Premature Drying of Plants

The following article is from The Great Soviet Encyclopedia (1979). It might be outdated or ideologically biased.

Premature Drying of Plants


injury to plants caused by extreme dryness, as during drought or dry winds. In trees the sign of premature drying is the withering of leaves while they retain their green color, and in cereals the sign is usually undersized grain. Premature drying results from a disruption of the water balance, so that evaporation from a plant exceeds the amount of moisture it absorbs from the soil, causing dehydration of the cells. Sometimes the water balance is disrupted when the plant is overheated by hot air, resulting in the scorching of plants. Under natural conditions, premature drying and scorching usually occur simultaneously; thus, the terms are interchangeable. In cereals premature drying during the formation of the pollen and ovules adversely affects fertilization, resulting in lax or even empty ears. If premature drying of cereals occurs when grain begins to fill the ear (before milky ripeness), a grain is obtained that has almost a single husk and a small starch content. If drying occurs in later periods, the grain is wrinkled and undersized.
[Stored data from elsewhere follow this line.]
Lemma available_ok m (add : bool) :
  node_ok n k m →
  let max := if add then export_max_available m else import_max_available m in
  length (get_available_energy max (sold_root m) add) = n ∧ Forall fair (roots (get_available_energy max (sold_root m) add)).
Proof.
  intros [H1 H2 H3 H4 H5 H6]. cbv zeta. split.
  - unfold get_available_energy. rewrite length_zip_with. destruct add; lia.
  - apply Forall_lookup_2. intros j l Hl. apply list_lookup_fmap_Some in Hl as (e & -> & He).
    apply available_lookup in He as (a & s & Ha & Hs & ->).
    assert (j < n)%nat as Hj by (rewrite <- H3; by eapply lookup_lt_Some).
    destruct (lookup_lt_is_Some_2 (import_max_available m) j ltac:(lia)) as [ai Hai].
    destruct (lookup_lt_is_Some_2 (export_max_available m) j ltac:(lia)) as [ae Hae].
    eapply (available_fair k Hk (limits_to_root ai) (limits_to_root ae)).
    + eapply Forall_lookup_1 in H4; [exact H4|]. by rewrite list_lookup_fmap, Hai.
    + eapply Forall_lookup_1 in H5; [exact H5|]. by rewrite list_lookup_fmap, Hae.
    + by eapply H6.
    + destruct add; congruence.
    + done.
Qed.

(** The offer is below what is left at every node of the chain. *)
Record offer_ok (p : ptr) (o : Offer) : Prop := {
  offer_import : length (import_offer o) = n;
  offer_export : length (export_offer o) = n;
  offer_fair_import : Forall fair (roots (import_offer o));
  offer_fair_export : Forall fair (roots (export_offer o));
  offer_below_import q m j e a : q `suffix_of` p → h !! q = Some m → import_offer o !! j = Some e →
    get_available_energy_import m !! j = Some a → below (limits_to_root e) (limits_to_root a);
  offer_below_export q m j e a : q `suffix_of` p → h !! q = Some m → export_offer o !! j = Some e →
    get_available_energy_export m !! j = Some a → below (limits_to_root e) (limits_to_root a);
}.

Lemma apply_limits_ok old av :
  length old = n → length av = n → Forall fair (roots old) → Forall fair (roots av) →
  length (apply_limits old av) = n ∧ Forall fair (roots (apply_limits old av)) ∧
  (∀ j e a, apply_limits old av !! j = Some e → av !! j = Some a → below (limits_to_root e) (limits_to_root a)) ∧
  (∀ j e e0 c, apply_limits old av !! j = Some e → old !! j = Some e0 → below (limits_to_root e0) c → below (limits_to_root e) c).
Proof.
  intros L1 L2 F1 F2. unfold apply_limits. rewrite L1, L2, Nat.eqb_refl. cbn [negb].
  assert (∀ j e, zip_with apply_entry old av !! j = Some e →
    ∃ x y, old !! j = Some x ∧ av !! j = Some y ∧ e = apply_entry x y ∧ fair (limits_to_root x) ∧ fair (limits_to_root y)) as Hz.
  { intros j e He. apply lookup_zip_with_Some in He as (x & y & -> & Hx & Hy). exists x, y. split_and!; try done.
    - eapply Forall_lookup_1 in F1; [exact F1|]. by rewrite list_lookup_fmap, Hx.
    - eapply Forall_lookup_1 in F2; [exact F2|]. by rewrite list_lookup_fmap, Hy. }
  split_and!.
  - rewrite length_zip_with. lia.
  - apply Forall_lookup_2. intros j l Hl. apply list_lookup_fmap_Some in Hl as (e & -> & He).
    destruct (Hz j e He) as (x & y & _ & _ & -> & Fx & Fy). by apply apply_entry_ok.
  - intros j e a He Ha. destruct (Hz j e He) as (x & y & Hx & Hy & -> & Fx & Fy). assert (a = y) as -> by congruence.
    exact (proj1 (proj2 (apply_entry_ok x y Fx Fy))).
  - intros j e e0 c He He0 Hc. destruct (Hz j e He) as (x & y & Hx & Hy & -> & Fx & Fy). assert (e0 = x) as -> by congruence.
    exact (proj2 (proj2 (apply_entry_ok x y Fx Fy)) c Hc).
Qed.
(** * crypto_vol: the volatility endpoint of [main.py]

    A shallow embedding of [get_volatility] (main.py, lines 36-114) and the
    properties of its three stages: the paginated range fetcher, the
    normalizer and the volatility estimator.

    Modelling conventions.
    - Python [int] is [Z]; millisecond timestamps are [Z].
    - A binary64 value is a finite real, an infinity or NaN
      ([Estimator.float64]).  Overflow to an infinity and underflow to zero
      are modelled where the code divides; the rounding of finite results
      is not: a finite cell holds the exact real.  A column that can only
      hold finite numbers and NaN (the rolling column, the scalars of the
      response) is a [list (option R)], [None] being NaN.
    - The wall clock of lines 43-47 is read as a number of milliseconds and
      the lookback is subtracted from it exactly, as in a zone with a
      fixed offset and within the years [datetime] can hold.
    - A page is a list of well-formed klines; [str.upper] is modelled on
      ASCII text.
    - The outbound HTTP call is an oracle indexed by the number of calls made
      so far, so that a reply may depend on the whole history.
    - The [while] loop is run with fuel; [None] means the fuel ran out. *)

From Stdlib Require Import String Ascii ZArith List Bool Arith Lia.
From Stdlib Require Import Reals Lra Permutation Sorted.
Import ListNotations.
In the USSR, grain crops in the Ukraine, the Northern Caucasus, the Volga Region, the Central Chernozem Zone, and the arid regions of the Urals and of Kazakhstan periodically suffer from premature drying. To combat it various farming practices are used that ensure a good supply of water in the soil and better growth and development of the crops: deep plowing in the fall, snow retention, irrigation, the planting of cereals on clean fallows, and the planting of shelter-belts. The sowing of drought-resistant varieties is also very important.